Saved data entries =
Definition PublicKeySize : nat := 32.   (* ed25519.PublicKeySize *)
Definition PrivateKeySize : nat := 64.  (* ed25519.PrivateKeySize *)

(** [StaticSizedPublicKey] is [[32]byte]; [static_key] is its type invariant. *)
Abbreviation StaticSizedPublicKey := bytes (only parsing).
Definition static_key (k : StaticSizedPublicKey) : Prop := length k = PublicKeySize.

(** [crypto/subtle], at the width the library computes with. *)
Definition ConstantTimeByteEq (x y : Z) : Z :=
  Z.shiftr ((Z.lxor x y - 1) mod 2^32) 31.

Definition xor_acc (v : Z) (xy : byte * byte) : Z :=
  Z.lor v (Z.lxor (byteZ xy.1) (byteZ xy.2)).

Definition ConstantTimeCompare (x y : bytes) : Z :=
  if negb (length x =? length y)%nat then 0
  else ConstantTimeByteEq (foldl xor_acc 0%Z (zip x y)) 0.

(** ** Keys *)

Record PrivateKey := mkPrivateKey { key : bytes }.

Definition invalid_length (len expected : nat) : error :=
  "invalid key length: " +:+ pretty len +:+ ", expected: " +:+ pretty expected.

Definition ValidPrivateKeyFromEd25519 (k : bytes) : outcome PrivateKey :=
  if negb (length k =? PrivateKeySize)%nat
  then Err (invalid_length (length k) PrivateKeySize)
  else Ok (mkPrivateKey k).

(** The [PublicKeys] objects and the next free address. *)
Record heap := mkHeap { next : nat; objs : gmap nat (list bytes) }.

Definition alloc (v : list bytes) (h : heap) : nat * heap :=
  (next h, mkHeap (S (next h)) (<[next h := v]> (objs h))).

Definition heap_ok (h : heap) : Prop :=
  ∀ l v, objs h !! l = Some v → l < next h.

(** The loop that checks every length before anything is allocated. *)
Fixpoint check_lengths (keys : list bytes) : outcome unit :=
  match keys with
  | [] => Ok tt
  | k :: keys =>
      if negb (length k =? PublicKeySize)%nat
      then Err (invalid_length (length k) PublicKeySize)
      else check_lengths keys
  end.

Definition ValidPublicKeysFromEd25519 (keys : list bytes) (h : heap) :
    outcome (nat * heap) :=
  _ ← check_lengths keys; Ok (alloc keys h).

(** [Keys]; the pointer is dereferenced. *)
Definition Keys (r : nat) (h : heap) : outcome (list bytes) :=
  match objs h !! r with Some ks => Ok ks | None => Panic NilDeref end.

Definition Replace (r pubs : nat) (h : heap) : outcome heap :=
  _ ← Keys r h; ks ← Keys pubs h;
  Ok (mkHeap (next h) (<[r := ks]> (objs h))).

Definition isValidPublicKey (r : nat) (pub : bytes) (h : heap) : outcome bool :=
  ks ← Keys r h;
  Ok (existsb (λ vpub, (0 <? ConstantTimeCompare pub vpub)%Z) ks).

Definition ToStaticallySizedPublicKey (pubKey : bytes) : outcome StaticSizedPublicKey :=
  let '(result, n) := go_copy (replicate PublicKeySize x00) pubKey in
  if negb (PublicKeySize =? n)%nat then Err "copying public key failed"
  else Ok result.

(** ** Certificates *)

Inductive PublicKeyAlgorithm := UnknownPublicKeyAlgorithm | RSA | DSA | ECDSA | Ed25519.

#[export] Instance PublicKeyAlgorithm_eq_dec : EqDecision PublicKeyAlgorithm.
Proof. solve_decision. Defined.

(** The dynamic type of [x509.Certificate.PublicKey]. *)
Inductive any_public_key := PKEd25519 (k : bytes) | PKOther.

Record Certificate := mkCertificate {
  cert_alg : PublicKeyAlgorithm;
  cert_key : any_public_key;
}.

Definition pubKeyFromCert (cert : Certificate) : outcome bytes :=
  if decide (cert_alg cert = Ed25519) then
    match cert_key cert with
    | PKEd25519 pub => Ok pub
    | PKOther => Err "invalid ed25519 public key"
    end
  else Err "requires an ed25519 public key".

Definition PubKeyFromCert (cert : Certificate) : outcome StaticSizedPublicKey :=
  pubKey ← pubKeyFromCert cert; ToStaticallySizedPublicKey pubKey.

(** The fields of [tls.Config] the repository sets.  The verification closure
    is the pointer it captured. *)
Inductive ClientAuthType := NoClientCert | RequireAnyClientCert.
Definition VersionTLS13 : Z := 0x0304.

Record tlsConfig := mkConfig {
  Certificates : list bytes;
  InsecureSkipVerify : bool;
  MaxVersion : Z;
  MinVersion : Z;
  VerifyClosure : nat;
  ClientAuth : ClientAuthType;
}.

Record TransportCredentials := NewTLS {
  Config : option tlsConfig;  (* a nil pointer in the zero value *)
  creds_keys : option nat;    (* the PublicKeys pointer *)
}.

Definition hex_digit (n : nat) : Ascii.ascii :=
  default Ascii.zero (String.get n "0123456789abcdef").

(** [%x] of a byte slice. *)
Fixpoint hex (b : bytes) : string :=
  match b with
  | [] => ""
  | x :: b =>
      String (hex_digit (Z.to_nat (byteZ x `div` 16)))
        (String (hex_digit (Z.to_nat (byteZ x `mod` 16))) (hex b))
  end.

Brief =
The answer must consist of every line from the entries above that contains the string "pubs".

Output =
Definition Replace (r pubs : nat) (h : heap) : outcome heap :=
  _ ← Keys r h; ks ← Keys pubs h;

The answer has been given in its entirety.